É o que sustenta a nação brasileira, a contribuição negra e indígena. O que a gente vive hoje é uma pós-abolição inconclusa e essas práticas racistas têm a ver com essa falta de conclusão de uma abolição que na prática ainda não aconteceu. Temos uma espécie de rascunho democrático. É inaceitável que a gente pense em democracia quando situações racistas ainda aconteçam com tanta frequência, e não só elas como também assassinatos de pessoas negras, todos os dias. O último relatório de segurança pública no Brasil, de 2021, mostra que mais de 6 mil pessoas foram mortas pelas mãos da polícia, dá uma média de 17 mortes por dia e deste número 84% são pessoas negras e 99% são homens. É uma taxa muito alta. A gente tem uma pena de morte estabelecida. Só não é institucionalizada, mas ela acontece. Prende, julga e executa em questão de segundos. Acho que a construção, a importância do povo negro para o Brasil é o que nos sustenta enquanto sociedade. E enquanto não houver esse reconhecimento vai ser muito difícil a gente conseguir avançar nas pautas raciais.
Estamos próximos do Dia da Consciência Negra. Como encara essa efeméride?
É sempre um dia de discussão, principalmente as pessoas que não concordam, falam que tem de ter ‘o dia da consciência humana’. É uma data, principalmente, de reflexão, de luta, não sei se comemorativa, mas é um momento que a sociedade para refletir. Essas datas são muito importantes como quando temos o 8 de março, Dia Internacional da Mulher, embora saibamos que é uma data, mas faz com que quase que obrigatoriamente a gente pare para pensar. Isso é muito importante, foi criada pelo Oliveira Silveira, um poeta pensador gaúcho e que homenageio também no meu livro O Avesso da Pele. É um momento para parar, refletir e pensar em ações, a curto e longo prazo, para eliminar o racismo no Brasil.
São 200 anos da independência do país. Você acha que o Brasil é, de fato, independente?

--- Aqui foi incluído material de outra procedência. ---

(** The sender's move succeeds when its two draws do. *)
Lemma NewSender_total sid n r y r1 a r2 : sid <> [] -> 0 < n -> Forall is_byte r ->
  GetRandomPositiveInt (Some q) r = Ok (Some y, r1) -> ct_healthy r1 ->
  GetRandomPositiveInt (Some q) (ct_rest r1) = Ok (Some a, r2) -> ct_healthy r2 ->
  NewSender sid n r = Ok (({| s_sid := sid; s_n := n; s_y := Some y; s_S := Some (pnt y) |},
    {| smS := Some (pnt y); smPoK := Some {| Alpha := Some (pnt a); T := Some ((chal (C := S256) (pt := pt) (pokSession sid) [y; 1; a] * y + a) mod q) |} |}),
    ct_rest r2).
Proof.
  intros Hsid Hn Hr E1 H1 E2 H2. destruct (GetRandomPositiveInt_range _ _ _ _ Hr E1) as [Ry F1].
  unfold NewSender, rnd_bind, rlift, rret. rewrite (proj2 (Z.leb_gt _ _)) by lia.
  replace (length sid =? 0)%nat with false by (destruct sid; [contradiction|reflexivity]).
  cbn [negb guard rbind fst snd]. rewrite E1. cbn [rbind fst snd].
  rewrite ct_base_total by (assumption || lia). cbn [rbind fst snd].
  rewrite (NewZKProof_total (L := L) (CT := CT) (pokSession sid) y y (ct_rest r1) a r2);
    [reflexivity|now apply ct_rest_byte|apply on_c_nonzero; rewrite Z.mod_small; lia|assumption|assumption].
Qed.

(** The receiver's move succeeds on it, for scalars whose responses are points. *)
Lemma NewReceiver_total sid n bits y a (rand sys : reader) xs rand1 rest : 1 <= y < q -> 0 < n -> n <= 8 * Z.of_nat (length bits) ->
  1 <= a < q -> Forall is_byte rand -> Forall is_byte sys -> ct_healthy_n (Z.to_nat n + rest) sys ->
  draw_n (Z.to_nat n) rand = Ok (xs, rand1) -> Forall (fun x => on_k (x + y) = true) xs ->
  let c := chal (C := S256) (pt := pt) (pokSession sid) [y; 1; a] in
  on_k (c * y + a) = true -> on_k (c * y) = true ->
  exists r rm sys1, ct_healthy_n rest sys1 /\ r_x r = Some (map Some xs) /\ NewReceiver sid n bits (Some {| smS := Some (pnt y);
    smPoK := Some {| Alpha := Some (pnt a); T := Some ((c * y + a) mod q) |} |}) rand sys = Ok (r, rm, rand1, sys1).
Proof.
  intros Ry Hn Hb Ra Fr Fs Hh Hd Fx c H1 H2. unfold NewReceiver.
  rewrite (proj2 (Z.leb_gt _ _)), (proj2 (Z.ltb_ge _ _)) by lia. cbn [negb guard rbind].
  rewrite mkpt_valid, on_c_nonzero by (rewrite Z.mod_small; lia). cbn [guard rbind curve mkpt NewECPointNoCurveCheck].
  rewrite curve_eqb_refl. cbn [guard rbind]. fold (NewECPointNoCurveCheck S256 (fst (pt y)) (snd (pt y))). fold (pnt y).
  assert (Ec : cong q ((c * y + a) mod q) (c * y + a)) by apply cong_mod.
  rewrite ZKProof_Verify_run; [|apply Z.mod_pos_bound; lia|apply on_c_nonzero; rewrite Z.mod_small; lia|apply on_c_nonzero; rewrite Z.mod_small; lia].
  fold c. rewrite (on_c_cong _ _ Ec), H1, H2, (Z.add_comm a), H1.
  replace ((c * y + a - (c * y + a) mod q) mod q =? 0) with true.
  2: { symmetry. apply Z.eqb_eq, Z.mod_divide; [lia|]. change (cong q (c * y + a) ((c * y + a) mod q)). now rewrite cong_mod. }
  cbn [rbind guard].
  destruct (recv_total bits y (Z.to_nat n) 0 rest [] [] rand sys xs rand1 ltac:(lia) Fr Fs Hh Hd Fx)
    as (Rs1 & sys1 & Hr & E).
  match goal with |- context [recv_row bits ?P] => change P with (pnt y) end. rewrite E. cbn [rbind app].
  do 3 eexists. split; [exact Hr|]. split; [|reflexivity]. reflexivity.
Qed.

(** Both [Finalize] calls succeed on the states of [first_moves]. *)
Lemma finalize_sender sid n bits y xs sys rest : 1 <= y < q -> 0 < n -> length xs = Z.to_nat n -> Forall is_byte sys ->
  ct_healthy_n (S (Z.to_nat n) + rest) sys -> Forall (fun x => 1 <= x < q /\ on_k (x + y) = true) xs -> ~ In y xs ->
  exists k0 k1 s' sys', Forall is_byte sys' /\ ct_healthy_n rest sys' /\
    Sender_Finalize (Some {| s_sid := sid; s_n := n; s_y := Some y; s_S := Some (pnt y) |})
      (Some {| rmR := map (fun i => Some (pnt (resp bits y i (nth i xs 0)))) (seq 0 (Z.to_nat n)) |}) sys = Ok (k0, k1, s', sys').
Proof.
  intros Ry Hn Lx FS [Hh1 Hh2] Fx Hdiff. assert (Hy : y mod q <> 0) by (rewrite Z.mod_small; lia).
  unfold Sender_Finalize. cbn [s_y s_n s_S s_sid is_some guard rbind rmR].
  rewrite length_map, length_seq, Z2Nat.id, Z.eqb_refl by lia. cbn [guard rbind]. unfold ScalarMult.
  rewrite ct_mult_total by (try apply on_c_nonzero, (mul_mod_nz q (cl_prime (CurveLaws := L))); lia || assumption).
  cbn [rbind deref]. rewrite negPoint_pt. cbn [rbind].
  edestruct (send_loop {| s_sid := sid; s_n := n; s_y := Some y; s_S := Some (pnt y) |} y
    (map (fun i => Some (pnt (resp bits y i (nth i xs 0)))) (seq 0 (Z.to_nat n))) (fun i => resp bits y i (nth i xs 0))
    (Z.to_nat n)) as (sys' & Fs' & Hh' & ->); [reflexivity|lia|assumption|apply ct_rest_byte; assumption|exact Hh2| |].
  - intros i Hi. split; [apply (map_nth_error (fun i => Some (pnt (resp bits y i (nth i xs 0))))), nth_error_seq_0; lia|].
    destruct (resp_facts y xs bits i Ry Fx ltac:(lia)) as [H1 H2]. split; [assumption|]. apply H2. intros E.
    apply Hdiff. rewrite <- E. apply nth_In. lia.
  - cbn [rbind]. do 4 eexists. split; [exact Fs'|]. split; [exact Hh'|]. reflexivity.
Qed.

Lemma finalize_receiver sid n bits y xs sys rest : 1 <= y < q -> length xs = Z.to_nat n -> n <= 8 * Z.of_nat (length bits) ->
  Forall is_byte sys -> ct_healthy_n (Z.to_nat n + rest) sys -> Forall (fun x => 1 <= x < q /\ on_k (x + y) = true) xs ->
  exists keys r' sys', Forall is_byte sys' /\ ct_healthy_n rest sys' /\
    Receiver_Finalize (Some {| r_sid := sid; r_n := n; r_bits := bits; r_x := Some (map Some xs); r_S := Some (pnt y) |}) sys =
      Ok (keys, r', sys').
Proof.
  intros Ry Lx Hb FS Hh Fx. unfold Receiver_Finalize. cbn [r_x r_n].
  edestruct (key_loop {| r_sid := sid; r_n := n; r_bits := bits; r_x := Some (map Some xs); r_S := Some (pnt y) |} y xs
    (Z.to_nat n)) as (sys' & Fs' & Hh' & ->); [reflexivity|rewrite Z.mod_small; lia|lia|cbn [r_bits]; lia| |lia|assumption|exact Hh|].
  - eapply Forall_impl; [|exact Fx]. now intros x [Hx _].
  - cbn [rbind]. eauto 8.
Qed.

Há uma independência, se for pensar no que seria tradicional, que não é mais pertencer na metrópole, mas temos práticas colonialistas que exercem muito poder nas relações institucionais, estruturais. Me parece que a gente tem uma independência, mas nem tanto. Temos ainda práticas colonialistas que são estruturais e estruturantes, infelizmente.